O que mais gostei no som do cara foi a diversidade de ritmos em um único cd.
– Atira pra todos os lados e acerta todas no alvo –
Além, claro, do talento do Criolo – não o conhecia até esse disco – com as palavras.
Gratíssima surpresa.
Discaço!
PS: A produção também salta aos olhos. O Ganjaman devia produzir um disco da Nação Zumbi.
Bruno,
A crítica estava ótima até colocarem o termo indie. Na boa, Criolo não tem nada de indie. Nenhuma sonoridade explorada pelo Criolo – afro-beat, brega, dub, samba, rap,reggae (…) – chega ao indie.
Também discordo de alguns outros pontos, mas gostei das descrições das faixas: ele realmente tem esse lado poético, e faz questão de enfatizar isso pro rap. Em entrevista a Pedro Alexandre Sanches, ele afirmou que tudo que ele faz é rap. Como se o ritmo estivesse buscando algo mais musical, mais lírico, dialogando com outros elementos. Por isso a banda, que faz tanta diferença no resultado final.
Abraços,
Tiago
Tem tipo um plágio de uma da Clara Nunes (tristeza e pé no chão) e outras melodias feitas na medida (por baixo) para agradar a crítica da Folha de SP.
curto Criolo há um tempo, mas nesse disco, nó na orelha, o que deu pra perceber foi uma evolução musical sensacional. ele acertou todas!
Disco do ano, sem sombra de dúvidas. E agradar crítica da folha de Sp de cu e rola, zé (mané).
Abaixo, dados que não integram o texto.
(* ===== verification/BignumPow.v ===== *)
(** * 256-bit numbers: powers and square roots modulo a prime

    bn_power_mod is the right-to-left square-and-multiply exponentiation;
    bn_sqrt raises to (p + 1) / 4, which squares back to its argument when p is
    a prime with p mod 4 = 3 (by Fermat's little theorem). *)

From stdpp Require Import base list numbers.
From Stdlib Require Import ZArith Zpow_facts ZmodInv Lia.
From S2P Require Import Prelude Bits Bignum Curves BignumSpec BignumBits BignumMul.
Local Open Scope fw_scope.

Module BignumPow.
Import Bignum Curves BignumSpec BignumBits BignumMul.

(** ** Congruences *)

Lemma pow_cong a b n m : 0 < m -> a mod m = b mod m -> (a ^ n) mod m = (b ^ n) mod m.
Proof. intros Hm H. by rewrite Zpower_mod, H, <- Zpower_mod. Qed.

(** ** Exponentiation *)

Section Power.
Context (p : bignum256) (Hp : prime_ok p).
Abbreviation P := (bn_val p).

Lemma P_range : 2 ^ 256 - 2 ^ 224 <= P <= 2 ^ 256.
Proof. apply Hp. Qed.

Definition base_ok (x : bignum256) : Prop := normalized x /\ bn_val x < 2 ^ 259.

Lemma mul_base x y : base_ok x -> base_ok y ->
  base_ok (bn_multiply x y p) /\ bn_val (bn_multiply x y p) < 2 * P /\
  bn_val (bn_multiply x y p) mod P = (bn_val x * bn_val y) mod P.
Proof.
  intros [Nx Bx] [Ny By]. pose proof P_range. pose proof (normalized_range x Nx). pose proof (normalized_range y Ny).
  destruct (bn_multiply_val x y p Nx Ny Hp) as (Hn & Hr & Hv); [nia|]. split; [|split; [lia|done]].
  split; [done|lia].
Qed.

Lemma pow_halves a e : 0 <= e -> a ^ e = (if Z.odd e then a else 1) * (a * a) ^ (e / 2).
Proof.
  intros He. rewrite <- Z.pow_2_r, <- Z.pow_mul_r by (try lia; zlia).
  pose proof (Zmod_odd e) as Ho. destruct (Z.odd e).
  - rewrite <- (Z.pow_1_r a) at 2. rewrite <- Z.pow_add_r by zlia. f_equal. zlia.
  - rewrite Z.mul_1_l. f_equal. zlia.
Qed.

Lemma power_bits_val n : forall last lmb acc res, base_ok acc -> base_ok res -> bn_val res < 2 * P ->
  0 <= lmb < 2 ^ Z.of_nat n ->
  let '(acc', res') := power_bits n p last lmb acc res in
  base_ok acc' /\ base_ok res' /\ bn_val res' < 2 * P /\
  bn_val res' mod P = (bn_val res * bn_val acc ^ lmb) mod P /\
  (last = false -> bn_val acc' mod P = bn_val acc ^ (2 ^ Z.of_nat n) mod P).
Proof.
  pose proof P_range as HP.
  induction n as [|n IH]; intros last lmb acc res Ha Hr Hb Hl; cbn [power_bits].
  - assert (lmb = 0) as -> by lia. rewrite Z.pow_0_r, Z.mul_1_r, Z.pow_1_r. done.
  - destruct (last && (lmb =? 0)) eqn:El.
    { apply andb_true_iff in El as [-> ->%Z.eqb_eq]. rewrite Z.pow_0_r, Z.mul_1_r. done. }
    rewrite land_1, Z.shiftr_div_pow2 by lia. change (2 ^ 1) with 2.
    set (res1 := if lmb mod 2 =? 0 then res else bn_multiply acc res p).
    destruct (mul_base acc acc Ha Ha) as (Ha2 & _ & Hv2). destruct (mul_base acc res Ha Hr) as (Hm & Hmb & Hmv).
    assert (H1 : base_ok res1 /\ bn_val res1 < 2 * P /\
      bn_val res1 mod P = (bn_val res * if Z.odd lmb then bn_val acc else 1) mod P).
    { unfold res1. rewrite Zmod_odd. destruct (Z.odd lmb); cbn [Z.eqb].
      - rewrite (Z.mul_comm (bn_val res)). done.
      - by rewrite Z.mul_1_r. }
    destruct H1 as (H1 & H1b & H1v).
    rewrite Nat2Z.inj_succ, Z.pow_succ_r in Hl by lia.
    assert (Hl2 : 0 <= lmb / 2 < 2 ^ Z.of_nat n) by (split; [apply Z.div_pos|apply Z.div_lt_upper_bound]; lia).
    specialize (IH last (lmb / 2) (bn_multiply acc acc p) res1 Ha2 H1 H1b Hl2).
    destruct (power_bits n p last (lmb / 2) (bn_multiply acc acc p) res1) as [acc' res'].
    destruct IH as (I1 & I2 & I3 & I4 & I5). split; [done|]. split; [done|]. split; [done|]. split.
    + rewrite I4, (pow_halves (bn_val acc) lmb), Z.mul_assoc by lia.
      apply mul_cong; [done|]. apply pow_cong; [lia|done].
    + intros E. rewrite I5, Nat2Z.inj_succ, Z.pow_succ_r, Z.pow_mul_r, Z.pow_2_r by (done || lia).
      apply pow_cong; [lia|done].
Qed.

Lemma power_loop_val x e n : base_ok x -> normalized e -> (n <= 9)%nat ->
  let '(acc, res) := fold_left (fun '(acc, res) i => power_bits 29 p (i =? BN_LIMBS - 1) (limb e i) acc res)
    (seqZ 0 (Z.of_nat n)) (x, bn_one) in
  base_ok acc /\ base_ok res /\ bn_val res < 2 * P /\
  bn_val res mod P = (bn_val x ^ bn_val (take n e)) mod P /\
  ((n <= 8)%nat -> bn_val acc mod P = (bn_val x ^ radix n) mod P).
Proof.
  intros Hx [Hle He]. pose proof P_range as HP. induction n as [|n IH]; intros Hn.
  - change (seqZ 0 (Z.of_nat 0)) with (@nil Z). cbn [fold_left take]. rewrite radix_0, Z.pow_1_r.
    change (bn_val bn_one) with 1. split; [done|]. split; [|split; [lia|done]].
    split; [|change (bn_val bn_one) with 1; lia]. split; [done|]. repeat (constructor; [limbs; lia|]). constructor.
  - assert (Hne : (n < length e)%nat) by lia.
    assert (Htk : length (take n e) = n) by (apply length_take_le; lia).
    specialize (IH ltac:(lia)). replace (Z.of_nat (S n)) with (Z.of_nat n + 1) by lia.
    rewrite seqZ_app, Z.add_0_l by lia.
    replace (seqZ (Z.of_nat n) 1) with [Z.of_nat n] by (unfold seqZ; cbn; f_equal; lia).
    rewrite fold_left_app. destruct (fold_left _ _ _) as [acc res]. cbn [fold_left].
    destruct IH as (I1 & I2 & I3 & I4 & I5). specialize (I5 ltac:(lia)).
    pose proof (norm_limb_at e (Z.of_nat n) He) as Hlm. limbs.
    assert (Hr : 0 <= bn_val (take n e)) by (apply val_range; by apply Forall_take).
    pose proof (radix_pos n). assert (Hr0 : 0 <= radix n) by lia. assert (Hl0 : 0 <= limb e (Z.of_nat n)) by lia.
    assert (Hrl : 0 <= radix n * limb e (Z.of_nat n)) by (by apply Z.mul_nonneg_nonneg).
    assert (HP0 : 0 < P) by lia.
    assert (Hlast : (S n <= 8)%nat -> (Z.of_nat n =? BN_LIMBS - 1) = false)
      by (intros; apply Z.eqb_neq; unfold BN_LIMBS; lia).
    pose proof (power_bits_val 29 (Z.of_nat n =? BN_LIMBS - 1) (limb e (Z.of_nat n)) acc res I1 I2 I3 Hlm) as Hs.
    change (2 ^ Z.of_nat 29) with (2 ^ 29) in Hs. assert (Hb : 0 <= 2 ^ 29) by lia.
    rewrite radix_S.
    destruct (power_bits _ _ _ _ _ _) as [acc' res']. destruct Hs as (S1 & S2 & S3 & S4 & S5).
    split; [done|]. split; [done|]. split; [done|]. split.
    + rewrite S4, (take_limb e n Hne), val_app, Htk.
      replace (bn_val [limb e (Z.of_nat n)]) with (limb e (Z.of_nat n)) by (cbn [bn_val foldr]; ring).
      rewrite Z.pow_add_r, Z.pow_mul_r by assumption. apply mul_cong; [done|]. by apply pow_cong.
    + intros Hn8. rewrite S5, (Z.mul_comm (2 ^ 29)), Z.pow_mul_r by auto. by apply pow_cong.
Qed.

Lemma bn_power_mod_val x e : base_ok x -> normalized e ->
  normalized (bn_power_mod x e p) /\ 0 <= bn_val (bn_power_mod x e p) < 2 * P /\
  bn_val (bn_power_mod x e p) mod P = (bn_val x ^ bn_val e) mod P.
Proof.
  intros Hx He. unfold bn_power_mod. pose proof (power_loop_val x e 9 Hx He ltac:(lia)) as H.
  change (Z.of_nat 9) with 9 in H. destruct (fold_left _ _ _) as [acc res]. cbn [snd].
  destruct H as (_ & [Hn _] & Hb & Hv & _). split; [done|]. pose proof (normalized_range res Hn).
  split; [lia|]. rewrite Hv. destruct He as [He _]. by rewrite <- He, firstn_all.
Qed.

(** ** Square roots *)

(** The top limb of every prime the library takes is 2^24 - 1: the assertion
    of bn_sqrt cannot tell them apart (2^256 itself has 2^24 there). *)
Lemma top_limb : P < 2 ^ 256 -> limb p (BN_LIMBS - 1) = 2 ^ 24 - 1.
Proof.
  intros HP. pose proof P_range as HR. destruct Hp as [Hn _].
  destruct (norm_dest p Hn) as (x0 & x1 & x2 & x3 & x4 & x5 & x6 & x7 & x8 & E & Fx).
  rewrite E in HP, HR |- *. change (limb _ (BN_LIMBS - 1)) with x8.
  rewrite !Forall_cons_iff in Fx. destruct Fx as (? & ? & ? & ? & ? & ? & ? & ? & ? & _).
  unfold bn_val in HP, HR. cbn [foldr] in HP, HR. limbs. lia.
Qed.

Lemma bn_sqrt_val x : base_ok x -> P < 2 ^ 256 ->
  exists r, bn_sqrt x p = Some r /\ normalized r /\ bn_val r = (bn_val x ^ ((P + 1) / 4)) mod P.
Proof.
  intros Hx HP. pose proof P_range as HR. pose proof Hp as [Hn _]. unfold bn_sqrt.
  rewrite top_limb by done. change ((2 ^ 24 - 1) mod 4 =? 3) with true. cbn match.
  destruct (bn_addi_val p 1 Hn ltac:(lia)) as [N1 V1].
  destruct (bn_rshift_val _ N1) as [N2 V2]. destruct (bn_rshift_val _ N2) as [N3 V3].
  destruct (bn_power_mod_val x _ Hx N3) as (N4 & R4 & V4).
  destruct (bn_mod_ok _ p N4 Hn ltac:(lia)) as (r & E & Nr & Vr). exists r.
  split; [done|]. split; [done|]. rewrite Vr, V4. do 2 f_equal.
  rewrite V3, V2, V1, Z.mod_small, Z.div_div by lia. done.
Qed.

(** The root squares back when the argument is the square of [y] and raising
    to p leaves [y] alone, as it does for every [y] when p is prime. *)
Lemma sqrt_squares x y r : P mod 4 = 3 -> x mod P = (y * y) mod P -> (y ^ P) mod P = y mod P ->
  r = (x ^ ((P + 1) / 4)) mod P -> (r * r) mod P = x mod P.
Proof.
  intros H4 Hx Hf ->. pose proof P_range as HR.
  rewrite <- Zmult_mod, <- Z.pow_2_r, <- Z.pow_mul_r by zlia.
  replace ((P + 1) / 4 * 2) with ((P + 1) / 2) by zlia.
  rewrite (pow_cong x (y * y)) by (done || lia).
  rewrite <- Z.pow_2_r, <- Z.pow_mul_r by zlia.
  replace (2 * ((P + 1) / 2)) with (P + 1) by zlia. rewrite Z.pow_add_r, Z.pow_1_r by lia.
  rewrite Hx. by apply mul_cong.
Qed.

Lemma fermat_root y : Z.prime P -> (y ^ P) mod P = y mod P.
Proof. apply Z.fermat. Qed.

End Power.


(** ** The properties *)

(** Exponentiation: bn_power_mod returns x^e modulo p, normalized and below
    2 p, for every base below 2^259 and every exponent. *)
Theorem bn_power_mod_correct x e p : prime_ok p -> normalized x -> bn_val x < 2 ^ 259 -> normalized e ->
  normalized (bn_power_mod x e p) /\ bn_val (bn_power_mod x e p) < 2 * bn_val p /\
  bn_val (bn_power_mod x e p) mod bn_val p = (bn_val x ^ bn_val e) mod bn_val p.
Proof.
  intros Hp Nx Bx He. destruct (bn_power_mod_val p Hp x e (conj Nx Bx) He) as (N & R & V).
  split; [done|]. split; [lia|done].
Qed.

Lemma bn_power_mod_correct_witness :
  let x := cx (G secp256k1) in let e := order secp256k1 in let p := prime secp256k1 in
  normalized (bn_power_mod x e p) /\ bn_val (bn_power_mod x e p) < 2 * bn_val p /\
  bn_val (bn_power_mod x e p) mod bn_val p = (bn_val x ^ bn_val e) mod bn_val p.
Proof.
  apply (bn_power_mod_correct (cx (G secp256k1)) (order secp256k1) (prime secp256k1));
    [apply secp256k1_prime_ok|apply normalized_b_ok; vm_compute; reflexivity|vm_compute; reflexivity|
     apply secp256k1_order_ok].
Defined.

(** Square roots: the call returns, its result is fully reduced, and when
    p mod 4 = 3 and the argument is the square of some y that raising to p leaves
    alone (every y, for a prime p: fermat_root), the result squares back to the
    argument. *)
Theorem bn_sqrt_correct x y p : prime_ok p -> bn_val p < 2 ^ 256 -> normalized x -> bn_val x < 2 ^ 259 ->
  bn_val p mod 4 = 3 -> bn_val x mod bn_val p = (y * y) mod bn_val p ->
  (y ^ bn_val p) mod bn_val p = y mod bn_val p ->
  exists r, bn_sqrt x p = Some r /\ normalized r /\ bn_val r < bn_val p /\
  (bn_val r * bn_val r) mod bn_val p = bn_val x mod bn_val p.
Proof.
  intros Hp HP Nx Bx H4 Hy Hf. destruct (bn_sqrt_val p Hp x (conj Nx Bx) HP) as (r & E & Nr & Vr).
  exists r. split; [done|]. split; [done|]. split.
  - rewrite Vr. apply Z.mod_pos_bound. pose proof (P_range p Hp). lia.
  - by apply (sqrt_squares p Hp (bn_val x) y).
Qed.

Lemma bn_sqrt_correct_witness :
  exists r, bn_sqrt (bn_read_uint32 4) (prime secp256k1) = Some r /\ normalized r /\ bn_val r < bn_val (prime secp256k1) /\
  (bn_val r * bn_val r) mod bn_val (prime secp256k1) = bn_val (bn_read_uint32 4) mod bn_val (prime secp256k1).
Proof.
  apply (bn_sqrt_correct (bn_read_uint32 4) 2 (prime secp256k1)); [apply secp256k1_prime_ok|vm_compute; reflexivity|
    apply normalized_b_ok; vm_compute; reflexivity|vm_compute; reflexivity..|].
  rewrite <- Zpow_mod_correct by (vm_compute; discriminate). vm_compute. reflexivity.
Defined.

(** The assertion of bn_sqrt looks at the top limb, where it is meant to
    check that p mod 4 = 3: it holds for every modulus the library takes.  With
    the order of secp256k1, which is 1 modulo 4, the call returns a number that
    does not square back to 4. *)
Theorem bn_sqrt_assert_vacuous :
  (forall p, prime_ok p -> bn_val p < 2 ^ 256 -> limb p (BN_LIMBS - 1) mod 4 = 3) /\
  bn_val (order secp256k1) mod 4 = 1 /\
  exists r, bn_sqrt (bn_read_uint32 4) (order secp256k1) = Some r /\
  (bn_val r * bn_val r) mod bn_val (order secp256k1) <> 4.
Proof.
  split; [intros p Hp HP; by rewrite top_limb|]. split; [vm_compute; reflexivity|].
  destruct (bn_sqrt_val (order secp256k1) secp256k1_order_ok (bn_read_uint32 4)) as (r & E & _ & V).
  - split; [apply normalized_b_ok; vm_compute; reflexivity|vm_compute; reflexivity].
  - vm_compute. reflexivity.
  - exists r. split; [exact E|]. rewrite <- Zpow_mod_correct in V by (vm_compute; discriminate).
    assert (W : bn_val r = 1) by (rewrite V; vm_compute; reflexivity). rewrite W. vm_compute. discriminate.
Qed.

End BignumPow.
Lemma divided_trans d e s t w : 0 <= d -> 0 <= e -> divided d s t -> divided e t w -> divided (d + e) s w.
Proof.
  intros Hd He (Nt & [a Ha] & Rt) (Nw & [b Hb] & Rw). split; [done|]. split; [|auto].
  exists (2 ^ d * b + a). rewrite Z.pow_add_r by lia.
  replace (2 ^ d * 2 ^ e * bn_val w - bn_val s) with (2 ^ d * (2 ^ e * bn_val w - bn_val t) + (2 ^ d * bn_val t - bn_val s)) by ring.
  rewrite Ha, Hb. ring.
Qed.

Lemma divide_base_step s : normalized s -> exists r, bn_divide_base s p = Some r /\ divided 29 s r.
Proof.
  intros Hs. destruct (bn_divide_base_val s p Hs (proj1 Hp) Hodd) as (r & m & E & Nr & Hm & Hv).
  exists r. split; [done|]. split; [done|]. split; [exists m; lia|]. intros Hlt.
  destruct Hp as [_ HP]. assert (m * P <= (2 ^ 29 - 1) * P) by (apply Z.mul_le_mono_nonneg_r; lia). lia.
Qed.

Lemma mult_half_step s : normalized s -> divided 1 s (bn_mult_half s p).
Proof.
  intros Hs. destruct (bn_mult_half_val s p Hs (proj1 Hp) Hodd) as [Nr Hv]. split; [done|].
  pose proof (Zmod_odd (bn_val s)) as Es. pose proof (Zmod_odd P) as EP. rewrite Hodd in EP.
  change (2 ^ 1) with 2. rewrite Hv. clear Hv Nr. destruct (Z.odd (bn_val s)).
  - split; [exists 1; zlia|]. intros. zlia.
  - split; [exists 0; zlia|]. intros. destruct Hp as [_ HP]. pose proof (normalized_range s Hs). zlia.
Qed.

(** A loop of [n] turns from [i] divides while its index is below [t]. *)
Definition turns_done (i n t : Z) : Z := Z.max 0 (Z.min n (t - i)).

Lemma divide_loop_val k n : forall i s, normalized s -> exists s',
  divide_loop p (seqZ i (Z.of_nat n)) k s = Some s' /\ divided (29 * turns_done i (Z.of_nat n) (k / 29)) s s'.
Proof.
  unfold turns_done. induction n as [|n IH]; intros i s Hs.
  - exists s. split; [done|]. replace (29 * _) with 0 by lia. by apply divided_0.
  - rewrite seqZ_cons by lia. replace (Z.pred (Z.of_nat (S n))) with (Z.of_nat n) by lia. cbn [divide_loop].
    destruct (divide_base_step s Hs) as (r & -> & Hr). cbn [mbind option_bind].
    rewrite bn_cmov_norm by (done || apply Hr). unfold BN_BITS_PER_LIMB. destruct (Z.ltb_spec i (k / 29)) as [Hi|Hi].
    + destruct (IH (Z.succ i) r (proj1 Hr)) as (s' & E & Hd). exists s'. split; [done|].
      replace (29 * Z.max 0 (Z.min (Z.of_nat (S n)) (k / 29 - i)))
        with (29 + 29 * Z.max 0 (Z.min (Z.of_nat n) (k / 29 - Z.succ i))) by lia.
      apply (divided_trans 29 _ s r); [lia|lia|done|done].
    + destruct (IH (Z.succ i) s Hs) as (s' & E & Hd). exists s'. split; [done|].
      replace (29 * Z.max 0 (Z.min (Z.of_nat (S n)) (k / 29 - i)))
        with (29 * Z.max 0 (Z.min (Z.of_nat n) (k / 29 - Z.succ i))) by lia. done.
Qed.

Lemma halve_loop_val k n : forall i s, normalized s -> exists s',
  halve_loop p (seqZ i (Z.of_nat n)) k s = Some s' /\ divided (turns_done i (Z.of_nat n) (k mod 29)) s s'.
Proof.
  unfold turns_done. induction n as [|n IH]; intros i s Hs.
  - exists s. split; [done|]. replace (Z.max _ _) with 0 by lia. by apply divided_0.
  - rewrite seqZ_cons by lia. replace (Z.pred (Z.of_nat (S n))) with (Z.of_nat n) by lia. cbn [halve_loop].
    pose proof (mult_half_step s Hs) as Hr. set (r := bn_mult_half s p) in *.
    rewrite bn_cmov_norm by (done || apply Hr). cbn [mbind option_bind].
    unfold BN_BITS_PER_LIMB. destruct (Z.ltb_spec i (k mod 29)) as [Hi|Hi].
    + destruct (IH (Z.succ i) r (proj1 Hr)) as (s' & E & Hd). exists s'. split; [done|].
      replace (Z.max 0 (Z.min (Z.of_nat (S n)) (k mod 29 - i)))
        with (1 + Z.max 0 (Z.min (Z.of_nat n) (k mod 29 - Z.succ i))) by lia.
      apply (divided_trans 1 _ s r); [lia|lia|done|done].
    + destruct (IH (Z.succ i) s Hs) as (s' & E & Hd). exists s'. split; [done|].
      replace (Z.max 0 (Z.min (Z.of_nat (S n)) (k mod 29 - i)))
        with (Z.max 0 (Z.min (Z.of_nat n) (k mod 29 - Z.succ i))) by lia. done.
Qed.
“É um álbum capaz de agradar tanto àquele tradicional apreciador de rap quanto a um público “branco de classe média-alta católico” – gostaria muito que o criolo pudesse ler isto:
eu estava escutando meu recém comprado “nó na orelha”, quando de repente minha avó entra no meu quarto (enquanto tocava “freguês da meia noite”), uma senhora de 86 anos, extremamente careta, e me diz: nossa, que música bonita! e ficou aqui comigo escutando ao resto do álbum e curtindo música após musica! foi lindo!
valeu criolo!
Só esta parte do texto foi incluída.